··· Data shown ···

Lemma parse_received data m : Forall is_byte data -> parseDHCPMessage data = Ok m -> received m.
Proof.
  intros Hb. unfold parseDHCPMessage. destruct (Z.ltb_spec (len data) 240); [done|]. destruct (negb _); [done|]. intros [= <-].
  assert (Forall is_byte (from data 240)) as Hf by (by apply Forall_drop).
  pose proof (parseOptions_ok (length data) (from data 240) ∅ Hf ltac:(apply map_Forall_empty)) as Ho.
  constructor; cbn [op htype hlen hops xid flags giaddr chaddr options]; try by apply sub_is_byte.
  - constructor; cbn [xid secs flags ciaddr yiaddr siaddr giaddr chaddr sname file options]; try (rewrite len_sub by lia; lia).
    intros c d Hd. apply (Ho c d Hd).
  - repeat constructor; by apply byte_at_byte.
  - intros c d Hd. apply (Ho c d Hd).
Qed.

Lemma udpChecksum_completes s : 0 <= s < 2 ^ 31 ->
  let c := not16 (foldSum32 (wrap 32 s)) in foldSum32 (s + (if c =? 0 then 0xffff else c)) = 0xffff.
Proof.
  intros Hs c. destruct (Z.eqb_spec c 0) as [E|]; [|by apply checksum_completes].
  subst c. unfold not16 in E. rewrite (wrap_small 32) in E by lia. destruct (foldSum32_spec s ltac:(lia)) as (F1 & F2 & _).
  rewrite wrap_small in E by lia. destruct (foldSum32_spec (s + 0xffff) ltac:(lia)) as (G1 & G2 & G3).
  specialize (G3 ltac:(lia)). replace (s + 65535) with (s + 1 * 65535) in G2 by lia. rewrite Z.mod_add in G2 by lia.
  replace (s + 1 * 65535) with (s + 65535) in G2 by lia. rewrite <- F2 in G2. replace (foldSum32 s) with 65535 in G2 by lia.
  change (65535 mod 65535) with 0 in G2. set (r := foldSum32 (s + 65535)) in *. clearbody r. Z.to_euclidean_division_equations. lia.
Qed.

Definition udpVerifies (src dst udp : list Z) : Prop := foldSum32 (pseudoSum src dst (len udp) + wordSum true udp) = 0xffff.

···

Activity:
Reading through the records above, report each line in which the string "unfold" is found.

Solution for this exercise:
  intros Hb. unfold parseDHCPMessage. destruct (Z.ltb_spec (len data) 240); [done|]. destruct (negb _); [done|]. intros [= <-].
  subst c. unfold not16 in E. rewrite (wrap_small 32) in E by lia. destruct (foldSum32_spec s ltac:(lia)) as (F1 & F2 & _).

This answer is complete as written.